This recipe is not particularly healthy or really special in any way except that it never seems to fail. I have used this recipe for years as a springboard for all kinds of muffins by changing up the mix in ingredients, flours and sweeteners. I love to add lemon and raspberries instead of blueberries for example. When I am cooking for events or gift baskets for friends I often go back to this basic recipe. Even if you prefer variety and creativity in the kitchen I think it is great to have a no fail go to muffin recipe on hand.
- 1 1/2 cups all-purpose flour
- 3/4 cup granulated sugar, plus 1 tablespoon for muffin tops
- 1/2 teaspoon kosher salt
- 2 teaspoons baking powder
- 1/3 cup vegetable oil
- 1 large egg
- 1/3 – 1/2 cup milk; dairy or non dairy
- 1 1/2 teaspoons vanilla extract
- 6 ounces fresh or frozen blueberries
Heat oven to 400 degrees F. For big-topped muffins, line 8 standard-size muffin cups with paper liners. For standard-size muffins line 10 muffin cups. Fill the remaining cups with 1 to 2 tablespoons of water to help the muffins bake evenly.

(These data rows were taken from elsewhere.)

(* ===== verification/Quoting.v ===== *)
(** * Quoting (src/config_build.go: escape, needsQuote, enquote)

    What [enquote] does with a text without backslashes: it leaves the text
    alone when no rune of it has a meaning in the syntax, and otherwise puts it
    between double quotes. *)

From S2P Require Import Prelude GoStrings Lexer Stmt Build.

#[local] Open Scope Z_scope.

(** ** Bytes of a text *)

Lemma hasByte_runes c rs :
  0 ≤ c < 128 → hasByte c (runesString rs) = false → Forall (λ r, r ≠ c) rs.
Proof.
  intros Hc. induction rs as [|r rs IH]; [constructor|].
  rewrite runesString_cons, hasByte_app, orb_false_iff. intros [H1 H2].
  constructor; [|auto]. intros ->. unfold runeString in H1.
  replace ((0 <=? c) && (c <=? 0x7F)) with true in H1 by lia. simpl in H1.
  rewrite byteZ_zbyte, Z.eqb_refl in H1 by lia. done.
Qed.

Lemma runes_length rs : (length rs ≤ String.length (runesString rs))%nat.
Proof.
  induction rs as [|r rs IH]; [simpl; lia|]. rewrite runesString_cons, string_length_app.
  pose proof (runeString_nonempty r). destruct (runeString r); simpl in *; [done|lia].
Qed.

(** ** [strings.Replace] *)

Lemma replaceAll_absent n s new k :
  hasByte r_bslash s = false → replaceAll n s (bslashes (S k)) new = s.
Proof.
  revert s. induction n as [|n IH]; intros s H; [done|]. destruct s as [|a s]; [done|].
  simpl in H. apply orb_false_iff in H as [Ha H]. cbn [replaceAll].
  assert (HasPrefix (String a s) (bslashes (S k)) = false) as ->; [|by rewrite IH].
  cbn [bslashes]. unfold str1. rewrite string_app_cons. cbn [HasPrefix].
  rewrite byteZ_zbyte by lia. by rewrite Z.eqb_sym, Ha.
Qed.

Lemma Replace_absent s new k :
  hasByte r_bslash s = false → Replace s (bslashes (S k)) new = s.
Proof. apply replaceAll_absent. Qed.

(** ** [escape] *)

Definition dollarTail (r : rune) : list rune := if r =? r_dollar then [r] else [].

Lemma escapeLoop_spec src prev buf :
  Forall (λ r, r ≠ r_bslash) src → prev ≠ r_bslash →
  let '(ch, buf') := escapeLoop src prev prev buf in
  ch ≠ r_bslash ∧ buf' ++ dollarTail ch = buf ++ dollarTail prev ++ src.
Proof.
  intros Hs. revert prev buf. induction Hs as [|ch src Hch Hs IH]; intros prev buf Hp; simpl.
  - by rewrite app_nil_r.
  - rewrite (proj2 (Z.eqb_neq prev _) Hp), (proj2 (Z.eqb_neq ch r_bslash) Hch). simpl.
    destruct ((ch =? r_lbrace) && (prev =? r_dollar)) eqn:E.
    + reflect_bools. subst. specialize (IH r_lbrace (buf ++ [r_dollar; r_lbrace]) Hch).
      destruct (escapeLoop _ _ _ _). destruct IH as [? ->]. split; [done|].
      simpl. by rewrite <- (assoc_L app).
    + specialize (IH ch (if negb (ch =? r_dollar)
        then (if prev =? r_dollar then buf ++ [prev] else buf) ++ [ch]
        else if prev =? r_dollar then buf ++ [prev] else buf) Hch).
      destruct (escapeLoop _ _ _ _). destruct IH as [? ->]. split; [done|].
      unfold dollarTail. destruct (ch =? r_dollar), (prev =? r_dollar); simpl;
        rewrite <- ?(assoc_L app); done.
Qed.

Lemma escape_plain s :
  validText s → hasByte r_bslash s = false → escape s = utf8Decode s.
Proof.
  intros Hv Hb. destruct Hv as (rs & Hrs & ->). unfold escape.
  rewrite utf8Decode_runesString by done. apply hasByte_runes in Hb; [|lia].
  pose proof (escapeLoop_spec rs 0 [] Hb ltac:(done)) as H.
  destruct (escapeLoop rs 0 0 []) as [ch buf]. destruct H as [Hch H]. simpl in H.
  rewrite (proj2 (Z.eqb_neq ch _) Hch). simpl. rewrite <- H. unfold dollarTail.
  destruct (ch =? r_dollar); [done|]. by rewrite app_nil_r.
Qed.

(** ** [needsQuote] *)

Lemma needsQuoteLoop_false it e :
  needsQuoteLoop it e = false → Forall (λ r, check01 r = false) it.
Proof.
  revert e. induction it as [|ch it IH]; intros e H; [constructor|]. simpl in H.
  destruct (check01 ch) eqn:E; [done|]. destruct (check002 it ch e); [done|]. constructor; eauto.
Qed.

(** A text that is left unquoted has no rune with a meaning in the syntax. *)
Lemma needsQuote_false s :
  validText s → hasByte r_bslash s = false → needsQuote s = false →
  utf8Decode s ≠ [] ∧ Forall (λ r, check01 r = false) (utf8Decode s).
Proof.
  intros Hv Hb. unfold needsQuote, escapeToIter. rewrite escape_plain by done.
  destruct (s =? "")%string eqn:E; [done|]. reflect_bools.
  destruct (utf8Decode s) as [|ch it] eqn:Ed; simpl.
  - destruct Hv as (rs & Hrs & ->). rewrite utf8Decode_runesString in Ed by done. by subst.
  - destruct (check01 ch) eqn:Ec; [done|]. destruct (_ && _); [done|].
    intros H. split; [done|]. constructor; [done|]. by eapply needsQuoteLoop_false.
Qed.

(** ** [strconv.Quote] *)

Section Quote.
Context `{U : Unicode}.

(** What [Quote] writes for a printable rune other than the backslash. *)
Definition quoteRunes (r : rune) : list rune :=
  if r =? r_dquote then [r_bslash; r_dquote] else [r].

Lemma decodeWidths_valid n rs :
  Forall (λ r, validRune r = true) rs → (length rs ≤ n)%nat →
  decodeWidths n (runesString rs) = inl <$> rs.
Proof.
  intros H. revert n. induction H as [|r rs Hr Hrs IH]; intros n Hn; [by destruct n|].
  destruct n as [|n]; [simpl in Hn; lia|]. simpl in Hn. rewrite runesString_cons.
  pose proof (runeString_nonempty r) as Hne.
  assert (Hd : utf8Decode (runeString r +:+ runesString rs) = r :: rs).
  { rewrite utf8Decode_runeString by done. by rewrite utf8Decode_runesString. }
  pose proof (skipString_app (runeString r) (runesString rs)) as Hskip.
  pose proof (HasPrefix_app (runeString r) (runesString rs)) as Hpre.
  destruct (runeString r +:+ runesString rs) as [|b s'] eqn:Es.
  { apply string_app_eq_nil in Es as [? _]. done. }
  cbn [decodeWidths]. rewrite Hd.
  assert ((r =? 0xFFFD) && negb (HasPrefix (String b s') (runeString 0xFFFD)) = false) as ->.
  { destruct (Z.eqb_spec r 0xFFFD) as [->|]; [|done]. by rewrite Hpre. }
  rewrite Hskip, IH by lia. done.
Qed.

Lemma escapedRune_printable r :
  IsPrint r = true → r ≠ r_bslash → escapedRune r = runesString (quoteRunes r).
Proof.
  intros Hp Hb. unfold escapedRune, quoteRunes.
  rewrite (proj2 (Z.eqb_neq r r_bslash) Hb), orb_false_r.
  destruct (Z.eqb_spec r r_dquote) as [->|]; [done|]. rewrite Hp. simpl. by rewrite string_app_nil_r.
Qed.

Lemma Quote_printable rs :
  Forall (λ r, validRune r = true) rs →
  Forall (λ r, IsPrint r = true ∧ r ≠ r_bslash) rs →
  Quote (runesString rs) = runesString (r_dquote :: (rs ≫= quoteRunes) ++ [r_dquote]).
Proof.
  intros Hv Hp. unfold Quote. rewrite decodeWidths_valid by (done || apply runes_length).
  rewrite runesString_cons, runesString_app. change (str1 r_dquote) with (runeString r_dquote).
  f_equal. change (runesString [r_dquote]) with (runeString r_dquote +:+ "").
  rewrite string_app_nil_r. f_equal. clear Hv.
  induction Hp as [|r rs [Hr Hb] _ IH]; [done|].
  rewrite fmap_cons, bind_cons, runesString_app. cbn [foldr]. rewrite IH. f_equal.
  by apply escapedRune_printable.
Qed.

(** A text that is printed in a form that the lexer reads back: no backslash,
    printable when it has to be quoted, and not taken for a comment when it
    has not. *)
Definition argOK (s : string) : Prop :=
  validText s ∧ hasByte r_bslash s = false ∧
  if needsQuote s then Forall (λ r, IsPrint r = true) (utf8Decode s)
  else head (utf8Decode s) ≠ Some r_hash.

(** The two shapes of a printed text. *)
Lemma enquote_cases s : argOK s →
  (needsQuote s = false ∧ enquote s = runesString (utf8Decode s)) ∨
  (needsQuote s = true ∧
   enquote s = runesString (r_dquote :: (utf8Decode s ≫= quoteRunes) ++ [r_dquote])).
Proof.
  intros (Hv & Hb & Hq). unfold enquote. destruct (needsQuote s) eqn:E; cbn [negb]; [right|left].
  - split; [done|]. rewrite (Replace_absent s _ 3) by done.
    destruct (validText_decode s Hv) as [Hr Hs]. rewrite <- Hs at 1. apply Quote_printable; [done|].
    rewrite <- Hs in Hb. apply hasByte_runes in Hb; [|lia]. by apply Forall_and.
  - split; [done|]. by destruct (validText_decode s Hv) as [_ ->].
Qed.
End Quote.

Whisk the flour, sugar, baking powder, and salt in a large bowl.
Add oil to a measuring jug that holds at least 1 cup. Add the egg then fill the jug to the 1-cup line with milk (1/3 to 1/2 cup milk). Add vanilla and whisk to combine.
Add milk mixture to the bowl with dry ingredients then use a fork to combine. Do not over mix. (The muffin batter will be quite thick — see note below for more details). Fold in the blueberries.Bake Muffins
Divide the batter between muffin cups. (If making big-topped muffins, the batter will come to the tops of the paper liners). Sprinkle a little sugar on top of each muffin.
Bake muffins 15 to 20 minutes or until tops are no longer wet and a toothpick inserted into the middle of a muffin comes out with crumbs, not wet batter. Transfer to a cooling rack.